Christine Tréguier  • 27 mai 2010 abonné·es

Rien ne va plus à l’école de Jules Ferry. Les enfants y sont fichés
dès l’âge de 3 ans dans Bases élèves/BNIE. Plus de deux mille parents d’élèves dans trente-neuf départements ont porté plainte contre X
en raison de ce fichage systématique. Une douzaine de directeurs d’école sont menacés de retrait de poste (et de salaire) parce qu’ils exercent
leur droit d’opposition à cette atteinte aux droits de l’enfant en refusant
de renseigner le fichier. Une soixantaine d’organisations, dont la LDH,
ont envoyé une lettre ouverte au ministre de l’Éducation, Luc Chatel, condamnant ces manœuvres d’intimidation et demandant la levée immédiate des sanctions. Lequel fait comme si rien ne se passait.

Mais il y a pire, les directeurs insubordonnés sont harcelés
par les inspections académiques (IA) pour des motifs ineptes, voire mensongers.

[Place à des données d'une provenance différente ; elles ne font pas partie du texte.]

Record EchoCancellationManager : Type := mkManager {
  on_state_change : bool;              (* is a callback registered *)
  _state : AudioState;
  _interrupt_thread : option nat;      (* the thread handle: an index in [threads] *)
  _stop_interrupt_checks : bool;       (* the [threading.Event] *)
  threads : list timer_pc;             (* every timer thread started so far *)
  notified : list AudioState           (* the calls of [on_state_change], in order *)
}.

(** [EchoCancellationManager.__init__]. *)
Definition init (on_state_change : bool) : EchoCancellationManager :=
  {| on_state_change := on_state_change;
     _state := LISTENING;
     _interrupt_thread := None;
     _stop_interrupt_checks := false;
     threads := [];
     notified := [] |}.

(** The property [state]. *)
Definition state (m : EchoCancellationManager) : AudioState := _state m.

(** The property [is_mic_active]. *)
Definition is_mic_active (m : EchoCancellationManager) : bool :=
  match state m with
  | LISTENING | INTERRUPT_CHECK => true
  | SPEAKING => false
  end.

Definition set_state (st : AudioState) (m : EchoCancellationManager) : EchoCancellationManager :=
  {| on_state_change := on_state_change m;
     _state := st;
     _interrupt_thread := _interrupt_thread m;
     _stop_interrupt_checks := _stop_interrupt_checks m;
     threads := threads m;
     notified := notified m |}.

Definition set_pc (i : nat) (pc : timer_pc) (m : EchoCancellationManager) : EchoCancellationManager :=
  {| on_state_change := on_state_change m;
     _state := _state m;
     _interrupt_thread := _interrupt_thread m;
     _stop_interrupt_checks := _stop_interrupt_checks m;
     threads := <[i := pc]> (threads m);
     notified := notified m |}.

(** [_notify_state_change]: an exception of the callback is caught. *)
Definition _notify_state_change (st : AudioState) (m : EchoCancellationManager)
    : EchoCancellationManager :=
  {| on_state_change := on_state_change m;
     _state := _state m;
     _interrupt_thread := _interrupt_thread m;
     _stop_interrupt_checks := _stop_interrupt_checks m;
     threads := threads m;
     notified := if on_state_change m then notified m ++ [st] else notified m |}.

(** [start_speaking]. *)
Definition start_speaking (m : EchoCancellationManager) : EchoCancellationManager :=
  if decide (_state m = SPEAKING) then m
  else
    let m1 := _notify_state_change SPEAKING (set_state SPEAKING m) in
    {| on_state_change := on_state_change m1;
       _state := _state m1;
       _interrupt_thread := Some (List.length (threads m1));
       _stop_interrupt_checks := false;
       threads := threads m1 ++ [AtWait];
       notified := notified m1 |}.

(** One step of the timer thread [i]; [None] when there is no such thread
    or it has finished. *)
Definition timer_step (i : nat) (m : EchoCancellationManager) : option EchoCancellationManager :=
  match threads m !! i with
  | None | Some Finished => None
  | Some AtWait =>
      if _stop_interrupt_checks m then Some (set_pc i Finished m)
      else Some (set_pc i AtCheckLock m)
  | Some AtCheckLock =>
      if decide (_state m = SPEAKING)
      then Some (set_pc i AtNotifyCheck (set_state INTERRUPT_CHECK m))
      else Some (set_pc i Finished m)
  | Some AtNotifyCheck => Some (set_pc i AtSleep (_notify_state_change INTERRUPT_CHECK m))
  | Some AtSleep => Some (set_pc i AtReturnLock m)
  | Some AtReturnLock =>
      if decide (_state m = INTERRUPT_CHECK)
      then Some (set_pc i AtNotifySpeaking (set_state SPEAKING m))
      else Some (set_pc i AtNotifySpeaking m)
  | Some AtNotifySpeaking => Some (set_pc i AtWait (_notify_state_change SPEAKING m))
  end.

(** The timer steps of a schedule, in order; a thread that cannot move is
    passed over. *)
Fixpoint run_timers (sched : list nat) (m : EchoCancellationManager) : EchoCancellationManager :=
  match sched with
  | [] => m
  | i :: sched' => run_timers sched' (default m (timer_step i m))
  end.

(** [stop_speaking].  [during_join] lists the timer steps that take place
    while the caller waits in [join(timeout=1)], whether or not the joined
    thread finishes within the timeout. *)
Definition stop_speaking (during_join : list nat) (m : EchoCancellationManager)
    : EchoCancellationManager :=
  let m1 :=
    {| on_state_change := on_state_change m;
       _state := _state m;
       _interrupt_thread := _interrupt_thread m;
       _stop_interrupt_checks := true;
       threads := threads m;
       notified := notified m |} in
  let m2 :=
    match _interrupt_thread m1 with
    | Some _ =>
        let m' := run_timers during_join m1 in
        {| on_state_change := on_state_change m';
           _state := _state m';
           _interrupt_thread := None;
           _stop_interrupt_checks := _stop_interrupt_checks m';
           threads := threads m';
           notified := notified m' |}
    | None => m1
    end in
  _notify_state_change LISTENING (set_state LISTENING m2).

End Echo.

(* ===================================================================== *)
(** ** perception/tts/piper_service.py *)
(* ===================================================================== *)

(** The playback controller is shared by the thread that calls [speak]
    and [interrupt] and by the background thread that runs
    [_playback_loop].  A non-blocking [speak] and an [interrupt] are each
    one step of the caller; the background thread advances statement by
    statement, the regions under [_playback_lock] being single steps; an
    [afplay] process ends by itself in a step of its own. *)
Module Piper.

(** An [afplay] process: [poll()] is [None] while it runs. *)
Inductive process : Type := Running | Exited.

(** Where the background thread stands in [_playback_loop]. *)
Inductive playback_pc : Type :=
| AtGet                          (* in [_audio_queue.get(timeout=1.0)] *)
| AtLoopCheck (path : string)    (* at [if not self._interrupted] *)
| AtPlayCheck (path : string)    (* in [_play_audio], at [if self._interrupted] *)
| AtPopen (path : string)        (* about to take the lock and start [afplay] *)
| AtProcessWait (path : string)  (* in [self._playback_process.wait()] *)
| AtClear (path : string)        (* the [finally] clause *)
| AtUnlink (path : string).      (* at [os.unlink(audio_path)] *)

(** What can be observed from outside. *)
Inductive observation : Type :=
| SpeakReturned (path : option string)
| InterruptReturned
| PlaybackStarted (path : string)
| ProcessStopped (p : nat)
| FileRemoved (path : string).

Record PiperTTS : Type := mkPiper {
  _audio_queue : list string;
  _playback_thread : option playback_pc;   (* [None] before the thread is started *)
  _playback_process : option nat;          (* the handle: an index in [processes] *)
  _interrupted : bool;
  processes : list process;
  observed : list observation
}.

(** [PiperTTS.__init__]. *)
Definition init : PiperTTS :=
  {| _audio_queue := [];
     _playback_thread := None;
     _playback_process := None;
     _interrupted := false;
     processes := [];
     observed := [] |}.

(** [self._playback_process and self._playback_process.poll() is None] *)
Definition process_running (t : PiperTTS) : bool :=
  match _playback_process t with
  | Some p => match processes t !! p with Some Running => true | _ => false end
  | None => false
  end.

(** [PiperTTS.is_speaking]. *)
Definition is_speaking (t : PiperTTS) : bool :=
  if process_running t then true
  else negb (Nat.eqb (List.length (_audio_queue t)) 0).

(** [speak(text, blocking=False)].  [synthesized] is the file the audio of
    the engine is saved in, or [None] when the engine produced no audio. *)
Definition speak_nonblocking (text : string) (synthesized : option string) (t : PiperTTS)
    : PiperTTS :=
  if String.eqb (PyStr.strip text) EmptyString then
    {| _audio_queue := _audio_queue t;
       _playback_thread := _playback_thread t;
       _playback_process := _playback_process t;
       _interrupted := _interrupted t;
       processes := processes t;
       observed := observed t ++ [SpeakReturned None] |}
  else
    match synthesized with
    | None =>
        {| _audio_queue := _audio_queue t;
           _playback_thread := _playback_thread t;
           _playback_process := _playback_process t;
           _interrupted := false;
           processes := processes t;
           observed := observed t ++ [SpeakReturned None] |}
    | Some audio_path =>
        {| _audio_queue := _audio_queue t ++ [audio_path];
           _playback_thread :=
             match _playback_thread t with
             | None => Some AtGet
             | Some pc => Some pc
             end;
           _playback_process := _playback_process t;
           _interrupted := false;
           processes := processes t;
           observed := observed t ++ [SpeakReturned (Some audio_path)] |}
    end.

Par exemple, Colin Sanchez, qui a osé transmettre
au responsable du fichier au ministère une carte postale éditée par le Collectif national de résistance à Base élèves (CNRBE). Lequel responsable
a balancé le dessin à l’IA du Vaucluse, qui a illico mis un blâme à Colin « pour l’envoi d’un courriel infamant » . Le dessin montrait un bambin tatoué
sur la cuisse avec le slogan : « INE, un tatoo
pour la vie ? » Plus délirant encore, [l’histoire
de Fabienne Bernard->www.education-resistance-autoritarisme.org/accueil.html], directrice d’école primaire
à Malakoff (Hauts-de-Seine), qui s’est vue un beau matin de juin 2009 remplacée au pied levé
et interdire l’accès à son école parce qu’« on » la dit malade. « On », c’est l’inspection d’académie,
qui malgré ses excellentes notes (19,5 à la dernière inspection) anticipe sur l’examen du comité médical en l’accusant de « démence mentale » ou de tuberculose (deux motifs valant mieux qu’un). En août, l’expert psychiatre confirme qu’elle est bien saine de corps et d’esprit. En mars 2010, Fabienne est « mise en demeure » de rejoindre son poste de remplacement.

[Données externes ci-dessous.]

(** Projections of the PPU state over its setters. *)
Ltac ppu_simpl :=
  cbn [fst snd PPU.PPUCTRL PPU.PPUMASK PPU.PPUSTATUS PPU.OAMADDR PPU.v PPU.t PPU.x
       PPU.xTemp PPU.w PPU.VRAM PPU.OAM PPU.Cycle PPU.Scanline PPU.Frame
       PPU.FrameComplete PPU.NMIRequested PPU.PaletteManager PPU.currentSprites
       PPU.readBuffer PPU.bgTileCache PPU.set_PPUCTRL PPU.set_PPUMASK
       PPU.set_PPUSTATUS PPU.set_OAMADDR PPU.set_v PPU.set_t PPU.set_x PPU.set_xTemp
       PPU.set_w PPU.set_VRAM PPU.set_OAM PPU.set_Cycle PPU.set_Scanline PPU.set_Frame
       PPU.set_FrameComplete PPU.set_NMIRequested PPU.set_PaletteManager
       PPU.set_currentSprites PPU.set_readBuffer PPU.set_bgTileCache].

Section RegisterFacts.
Context {M : Type} `{!Mapper.Mapper M}.
Import PPU PPUScenario.
Implicit Types (p : PPU) (cart : option (Cartridge.Cartridge M)).

Lemma WriteRegister_PPUCTRL p cart value :
  WriteRegister p cart 0x2000 value
  = (set_t (Z.lor (Z.land (t p) 0xF3FF) (u16 (Z.shiftl (Z.land value 0x03) 10)))
       (set_PPUCTRL value p), cart).
Proof. reflexivity. Qed.

Lemma WriteRegister_PPUSCROLL_first p cart value :
  w p = 0 ->
  WriteRegister p cart 0x2005 value
  = (set_w 1 (set_xTemp (Z.land value 0x07)
       (set_t (Z.lor (Z.land (t p) 0xFFE0) (Z.shiftr value 3)) p)), cart).
Proof. intros Hw. unfold WriteRegister. rewrite Hw. reflexivity. Qed.

Lemma WriteRegister_PPUSCROLL_second p cart value :
  w p <> 0 ->
  WriteRegister p cart 0x2005 value
  = (set_w 0
       (set_t (Z.lor (Z.land (Z.lor (Z.land (t p) 0x8FFF)
                                (u16 (Z.shiftl (Z.land value 0x07) 12))) 0xFC1F)
                 (u16 (Z.shiftl (Z.land value 0xF8) 2))) p), cart).
Proof.
  intros Hw. unfold WriteRegister. apply Z.eqb_neq in Hw. rewrite Hw. reflexivity.
Qed.

Lemma WriteRegister_PPUADDR_first p cart value :
  w p = 0 ->
  WriteRegister p cart 0x2006 value
  = (set_w 1 (set_t (Z.lor (Z.land (t p) 0x80FF)
                       (u16 (Z.shiftl (Z.land value 0x3F) 8))) p), cart).
Proof. intros Hw. unfold WriteRegister. rewrite Hw. reflexivity. Qed.

Lemma WriteRegister_PPUADDR_second p cart value :
  w p <> 0 ->
  WriteRegister p cart 0x2006 value
  = (set_w 0 (set_v (Z.lor (Z.land (t p) 0xFF00) value)
                (set_t (Z.lor (Z.land (t p) 0xFF00) value) p)), cart).
Proof.
  intros Hw. unfold WriteRegister. apply Z.eqb_neq in Hw. rewrite Hw. reflexivity.
Qed.

(** What the five writes of scenario E leave in [t], as a function of the
    initial [t]. *)
Lemma scenarioE_t (t0 : Z) :
  0 <= t0 < 0x8000 ->
  Z.lor (Z.land (Z.lor (Z.land (Z.lor (Z.land (Z.lor (Z.land (Z.lor (Z.land
    (Z.lor (Z.land t0 0xF3FF) (u16 (Z.shiftl (Z.land 0 3) 10))) 0xFFE0)
      (Z.shiftr 0x7D 3)) 0x8FFF) (u16 (Z.shiftl (Z.land 0x5E 7) 12))) 0xFC1F)
        (u16 (Z.shiftl (Z.land 0x5E 0xF8) 2))) 0x80FF)
          (u16 (Z.shiftl (Z.land 0x3D 0x3F) 8))) 0xFF00) 0xF0 = 0x3DF0.
Proof.
  intros Ht. apply Z.eqb_eq. revert t0 Ht.
  refine (allFrom_spec (fun t0 => _ =? _) (Z.to_nat 0x8000) 0 _).
  vm_compute. reflexivity.
Qed.

(** C4, as the code has it.  Starting from [w = 0] (and a 15-bit [t]), the
    writes PPUCTRL=$00, PPUSCROLL=$7D, PPUSCROLL=$5E, PPUADDR=$3D,
    PPUADDR=$F0 leave [t = $3DF0], [v = $3DF0], [w = 0] and the pending
    fine-X [xTemp = 5], with the [x] register unchanged: a first PPUSCROLL
    write loads the low three bits of the value into [xTemp], not into [x]. *)
Theorem scroll_latch_sequence p cart :
  w p = 0 -> 0 <= t p < 0x8000 ->
  let p' := writes p cart scenarioE in
  (t p' = 0x3DF0 /\ v p' = 0x3DF0 /\ w p' = 0 /\ xTemp p' = 5 /\ x p' = x p) /\
  (forall value,
     xTemp (fst (WriteRegister p cart 0x2005 value)) = Z.land value 0x07 /\
     x (fst (WriteRegister p cart 0x2005 value)) = x p).
Proof.
  intros Hw Ht. split.
  - unfold scenarioE. cbn [writes].
    rewrite WriteRegister_PPUCTRL. ppu_simpl.
    rewrite WriteRegister_PPUSCROLL_first by exact Hw. ppu_simpl.
    rewrite WriteRegister_PPUSCROLL_second by (ppu_simpl; discriminate). ppu_simpl.
    rewrite WriteRegister_PPUADDR_first by reflexivity. ppu_simpl.
    rewrite WriteRegister_PPUADDR_second by (ppu_simpl; discriminate). ppu_simpl.
    rewrite (scenarioE_t (t p) Ht). repeat split.
  - intros value. rewrite WriteRegister_PPUSCROLL_first by exact Hw.
    split; reflexivity.
Qed.

End RegisterFacts.

(** Scenario E from the power-on state. *)
Lemma scroll_latch_scenario_E :
  let p' := PPUScenario.writes PPU.New PPUStates.cart PPUScenario.scenarioE in
  PPU.t p' = 0x3DF0 /\ PPU.v p' = 0x3DF0 /\ PPU.w p' = 0 /\
  PPU.xTemp p' = 5 /\ PPU.x p' = PPU.x PPU.New.
Proof.
  apply (scroll_latch_sequence PPU.New PPUStates.cart); [reflexivity|].
  change (PPU.t PPU.New) with 0. lia.
Defined.

(** C4 as stated fails: after the five writes from the power-on state the
    [x] register is 0, not 5. *)
Lemma scroll_latch_x_is_not_5 :
  let p' := PPUScenario.writes PPU.New PPUStates.cart PPUScenario.scenarioE in
  PPU.x p' = 0 /\
  ~ (PPU.t p' = 0x3DF0 /\ PPU.v p' = 0x3DF0 /\ PPU.x p' = 5 /\ PPU.w p' = 0).
Proof.
  vm_compute. split; [reflexivity|]. intros (_ & _ & H & _). discriminate H.
Qed.

(** ** PPU: PPUDATA *)

Lemma land_1F (z : Z) : Z.land z 0x1F = z mod 32.
Proof. change 0x1F with (Z.ones 5). now rewrite Z.land_ones by lia. Qed.

Section PPUDATAFacts.
Context {M : Type} `{!Mapper.Mapper M}.
Import PPU PPUScenario.
Implicit Types (p : PPU) (cart : option (Cartridge.Cartridge M)).

Lemma readVRAM_nametable p cart addr :
  0x2000 <= addr < 0x3F00 ->
  readVRAM p cart addr = (readNameTable p cart addr, cart).
Proof.
  intros Ha. unfold readVRAM.
  replace (addr mod 0x4000) with addr by lia.
  destruct (Z.ltb_spec addr 0x2000); [lia|].
  destruct (Z.ltb_spec addr 0x3F00); [reflexivity|lia].
Qed.

Lemma readVRAM_palette p cart addr :
  0x3F00 <= addr < 0x4000 ->
  readVRAM p cart addr
  = (Palette.ReadPalette (PaletteManager p) (Z.land addr 0x1F), cart).
Proof.
  intros Ha. unfold readVRAM.
  replace (addr mod 0x4000) with addr by lia.
  destruct (Z.ltb_spec addr 0x2000); [lia|].
  destruct (Z.ltb_spec addr 0x3F00); [lia|].
  destruct (Z.ltb_spec addr 0x4000); [|lia].
  rewrite u8_small; [reflexivity|]. rewrite land_1F. lia.
Qed.

Lemma writeVRAM_palette p cart addr value :
  0x3F00 <= addr < 0x4000 ->
  writeVRAM p cart addr value
  = (set_PaletteManager
       (Palette.WritePalette (PaletteManager p) (Z.land addr 0x1F) value) p, cart).
Proof.
  intros Ha. unfold writeVRAM.
  replace (addr mod 0x4000) with addr by lia.
  destruct (Z.ltb_spec addr 0x2000); [lia|].
  destruct (Z.ltb_spec addr 0x3F00); [lia|].
  destruct (Z.ltb_spec addr 0x4000); [|lia].
  rewrite u8_small; [reflexivity|]. rewrite land_1F. lia.
Qed.

(** The post-increment of [v]: by 32 when PPUCTRL bit 2 is set, else by 1,
    in 16-bit arithmetic; nothing else changes. *)
Lemma incrementV_spec p :
  v (incrementV p)
    = u16 (v p + (if nz (Z.land (PPUCTRL p) 0x04) then 32 else 1)) /\
  readBuffer (incrementV p) = readBuffer p /\
  PaletteManager (incrementV p) = PaletteManager p /\
  VRAM (incrementV p) = VRAM p.
Proof.
  unfold incrementV, PPUCTRLIncrement.
  destruct (nz (Z.land (PPUCTRL p) 4)); repeat split.
Qed.


(** A PPUDATA read in $3F00-$3FFF returns the palette byte at once and
    refills the buffer from the nametable byte $1000 below. *)
Lemma ReadRegister_PPUDATA_palette p cart :
  0x3F00 <= v p < 0x4000 ->
  ReadRegister p cart 0x2007
  = (Palette.ReadPalette (PaletteManager p) (Z.land (v p) 0x1F),
     incrementV (set_readBuffer (readNameTable p cart (v p - 0x1000)) p),
     cart).
Proof.
  intros Hv. unfold ReadRegister.
  change (0x2007 =? 0x2002) with false. change (0x2007 =? 0x2004) with false.
  change (0x2007 =? 0x2007) with true. cbv iota.
  destruct (Z.leb_spec 0x3F00 (v p)); [|lia].
  rewrite readVRAM_palette by lia.
  rewrite (u16_small (v p - 0x1000)) by lia.
  rewrite readVRAM_nametable by lia. reflexivity.
Qed.

(** With [v] at $4000 or above the immediate path is taken as well,
    whatever the address selects after the 14-bit fold. *)
Lemma ReadRegister_PPUDATA_above_3FFF p cart :
  0x4000 <= v p ->
  fst (fst (ReadRegister p cart 0x2007)) = fst (readVRAM p cart (v p)).
Proof.
  intros Hv. unfold ReadRegister.
  change (0x2007 =? 0x2002) with false. change (0x2007 =? 0x2004) with false.
  change (0x2007 =? 0x2007) with true. cbv iota.
  destruct (Z.leb_spec 0x3F00 (v p)); [|lia].
  destruct (readVRAM p cart (v p)) as [value c1].
  destruct (readVRAM p c1 (u16 (v p - 0x1000))); reflexivity.
Qed.

Lemma WriteRegister_PPUDATA p cart value :
  WriteRegister p cart 0x2007 value
  = (incrementV (fst (writeVRAM p cart (v p) value)),
     snd (writeVRAM p cart (v p) value)).
Proof.
  unfold WriteRegister.
  change (0x2007 =? 0x2000) with false. change (0x2007 =? 0x2001) with false.
  change (0x2007 =? 0x2003) with false. change (0x2007 =? 0x2004) with false.
  change (0x2007 =? 0x2005) with false. change (0x2007 =? 0x2006) with false.
  change (0x2007 =? 0x2007) with true. cbv iota.
  destruct (writeVRAM p cart (v p) value); reflexivity.
Qed.

(** Palette addresses $3F10/$3F14/$3F18/$3F1C alias $3F00/$3F04/$3F08/$3F0C
    on the PPU bus, for reads and for writes. *)
Lemma palette_backdrop_alias p cart (k value : Z) :
  0 <= k <= 3 ->
  readVRAM p cart (0x3F10 + 4 * k) = readVRAM p cart (0x3F00 + 4 * k) /\
  writeVRAM p cart (0x3F10 + 4 * k) value = writeVRAM p cart (0x3F00 + 4 * k) value.
Proof.
  intros Hk. rewrite !readVRAM_palette, !writeVRAM_palette by lia.
  unfold Palette.ReadPalette, Palette.WritePalette.
  assert (E : Palette.mirrorBackdrop (Z.land (0x3F10 + 4 * k) 0x1F)
              = Palette.mirrorBackdrop (Z.land (0x3F00 + 4 * k) 0x1F)).
  { assert (Hc : k = 0 \/ k = 1 \/ k = 2 \/ k = 3) by lia.
    destruct Hc as [->|[->|[->| ->]]]; reflexivity. }
  rewrite E. split; reflexivity.
Qed.

End PPUDATAFacts.

(** C5, at the failing input.  PPUADDR = $3F, $FF and one PPUDATA read leave
    [v = $4000], which addresses pattern-table byte $0000 ($77 in this
    cartridge); the read buffer holds 0.  The next PPUDATA read returns $77
    at once instead of the buffer, and refills the buffer from the nametable
    ($3000) instead of from $0000. *)
Lemma ppudata_read_at_4000_is_unbuffered :
  let '(p, c) := PPUStates.afterWrap in
  let '(value, p', _) := PPU.ReadRegister p c 0x2007 in
  PPU.v p = 0x4000 /\ PPU.readBuffer p = 0 /\
  fst (PPU.readVRAM p c 0x0000) = 0x77 /\
  value = 0x77 /\ PPU.readBuffer p' = 0 /\ PPU.v p' = 0x4001.
Proof. vm_compute. repeat split; reflexivity. Qed.

(** ** PPU: the dot clock and the vertical-blank flags *)

Lemma nz_land_bit (z : Z) (n : Z) :
  0 <= n -> nz (Z.land z (2 ^ n)) = Z.testbit z n.
Proof.
  intros Hn. unfold nz. destruct (Z.testbit z n) eqn:Eb.
  - destruct (Z.eqb_spec (Z.land z (2 ^ n)) 0) as [E|]; [|reflexivity].
    assert (Hb : Z.testbit (Z.land z (2 ^ n)) n = true).
    { rewrite Z.land_spec, Eb, Z.pow2_bits_true by lia. reflexivity. }
    rewrite E, Z.bits_0 in Hb. discriminate.
  - destruct (Z.eqb_spec (Z.land z (2 ^ n)) 0) as [|Hne]; [reflexivity|].
    exfalso. apply Hne. apply Z.bits_inj'. intros m Hm.
    rewrite Z.land_spec, Z.bits_0, Z.pow2_bits_eqb by lia.
    destruct (Z.eqb_spec n m) as [->|]; [now rewrite Eb|apply andb_false_r].
Qed.

(** Case analysis on the conditionals of the goal. *)
Ltac split_ifs :=
  repeat (ppu_simpl;
          match goal with
          | |- context [if ?c then _ else _] => destruct c
          end);
  ppu_simpl.

(** Bits of constants. *)
Ltac eval_bits :=
  repeat match goal with
  | |- context [Z.testbit (Zpos ?a) (Zpos ?b)] =>
      let r := eval vm_compute in (Z.testbit (Zpos a) (Zpos b)) in
      change (Z.testbit (Zpos a) (Zpos b)) with r
  | |- context [Z.testbit Z0 (Zpos ?b)] =>
      change (Z.testbit Z0 (Zpos b)) with false
  end.

Section ClockFacts.
Context {M : Type} `{!Mapper.Mapper M}.
Import PPU PPUFrame.
Implicit Types (p : PPU) (cart : option (Cartridge.Cartridge M)).

Lemma Step_split p cart :
  Step p cart = stepClock (fst (stepRender p cart)) (snd (stepRender p cart)).
Proof.
  unfold Step, stepRender, stepClock, nextLine.
  set (p0 := set_PaletteManager _ p).
  destruct ((0 <=? Scanline p0) && (Scanline p0 <? 240)).
  - destruct (renderPixel p0 cart) as [p1 c1]. cbn [fst snd].
    destruct (341 <=? _); reflexivity.
  - cbn [fst snd]. destruct (341 <=? _); reflexivity.
Qed.

Lemma rendered_refl p : rendered p p.
Proof.
  unfold rendered. repeat (split; [reflexivity|]).
  exists 0. split; [now left|]. now rewrite Z.lor_0_r.
Qed.

Lemma rendered_trans p1 p2 p3 : rendered p1 p2 -> rendered p2 p3 -> rendered p1 p3.
Proof.
  unfold rendered.
  intros (A1&A2&A3&A4&A5&A6&A7&A8&A9&A10&A11&A12&A13&A14&A15&A16&A17&k1&Hk1&E1)
         (B1&B2&B3&B4&B5&B6&B7&B8&B9&B10&B11&B12&B13&B14&B15&B16&B17&k2&Hk2&E2).
  repeat (split; [congruence|]).
  exists (Z.lor k1 k2). split.
  - destruct Hk1 as [->|[->|[->| ->]]], Hk2 as [->|[->|[->| ->]]]; cbn; tauto.
  - rewrite E2, E1. now rewrite Z.lor_assoc.
Qed.

Lemma rendered_overflow p : rendered p (set_PPUSTATUS (Z.lor (PPUSTATUS p) 0x20) p).
Proof.
  unfold rendered. repeat (split; [reflexivity|]).
  exists 0x20. split; [tauto|reflexivity].
Qed.

Lemma rendered_sprite0Hit p :
  rendered p (set_PPUSTATUS (Z.lor (PPUSTATUS p) PPUSTATUSSprite0Hit) p).
Proof.
  unfold rendered. repeat (split; [reflexivity|]).
  exists 0x40. split; [tauto|reflexivity].
Qed.

(** The background renderer only refreshes the tile cache. *)
Lemma renderBackgroundPixelCached_rendered p cart px py :
  rendered p (fst (renderBackgroundPixelCached p cart px py)).
Proof.
  unfold renderBackgroundPixelCached.
  destruct (Z.land (PPUMASK p) PPUMASKBGShow =? 0); [apply rendered_refl|].
  destruct ((px <? 8) && (Z.land (PPUMASK p) PPUMASKBGLeft =? 0));
    [apply rendered_refl|].
  cbv zeta.
  destruct (negb (valid (bgTileCache p)) || _ || _); [|apply rendered_refl].
  destruct (fetchBackgroundTileWithScroll _ _ _ _ _) as [tile c1].
  exact (rendered_refl p).
Qed.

Usée par ces mois de lutte, elle tombe malade pour de bon et l’est encore aujourd’hui. Inutile de dire que sa remplaçante a depuis consciencieusement rempli Base élèves.

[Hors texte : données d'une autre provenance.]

(** The handler never throws on a pointer event, whatever name it was
    built for, and it only writes the boolean after one of its two tests
    succeeded. *)
Lemma mouseMoveHandler_cases (env : Env) (name : string) (ev : DomEvent)
      (rest : list JSVal) (s : State) :
  exists v s',
    mouseMoveHandler env name (VEvent ev :: rest) s = Return v s'
    /\ ((leaving s ev = false /\ entering s ev = false /\ s' = s /\ v = VUndefined)
        \/ (leaving s ev = true /\ mouseInVideo (dom s') = false)
        \/ (leaving s ev = false /\ entering s ev = true
            /\ mouseInVideo (dom s') = true)).
Proof.
  unfold mouseMoveHandler, bind, gets, modify.
  fold (destination ev). fold (leaving s ev). fold (entering s ev).
  destruct (leaving s ev) eqn:Hl.
  - destruct (guardedDispatch_string_returns env D_triggerSync (Some (VBool false))
                "_vm" name (Some T_video_dom) (VEvent ev :: rest)
                (set_dom (set_mouseInVideo false (dom s)) s)) as (v & s' & R & Hd).
    exists v, s'. unfold triggerSync. split; [exact R |].
    right. left. split; [reflexivity |]. rewrite Hd. reflexivity.
  - destruct (entering s ev) eqn:He.
    + destruct (guardedDispatch_string_returns env D_triggerSync (Some (VBool false))
                  "_vm" name (Some T_video_dom) (VEvent ev :: rest)
                  (set_dom (set_mouseInVideo true (dom s)) s)) as (v & s' & R & Hd).
      exists v, s'. unfold triggerSync. split; [exact R |].
      right. right. repeat split. rewrite Hd. reflexivity.
    + exists VUndefined, s. split; [reflexivity |]. left. repeat split.
Qed.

Il y a également des directeurs zélés qui font preuve de beaucoup d’imagination pour traquer les « violences scolaires » chères à notre Président. Il y a ceux, de bonne volonté, comme le directeur de l’école Maryse-Hilsz (Paris XXe), qui vient de lancer la « Brigade verte » pour prévenir les petites violences de cour de récré. Les brigadistes, habillés
de tee-shirts blancs avec un logo vert et rouge, interviennent auprès
des fauteurs de bêtises ou de bagarre et leur font lire le règlement intérieur. « C’est bon enfant, il n’y a aucune sanction, et il n’est pas question de les éduquer à la dénonciation » , explique le directeur,
qui promet néanmoins de trouver une appellation moins connotée. Surtout que les « équipes mobiles de sécurité » (EMS) lancées en octobre par Luc Chatel et Brice Hortefeux sont elles aussi surnommées
les « brigades ».
Et puis il y a ceux qui veulent installer des caméras directement
dans les salles de classe. Un collégien en a signalé une récemment… au Maroc. Mais les bonnes idées ne connaissent pas les frontières. Gageons qu’on en reparlera bientôt en France.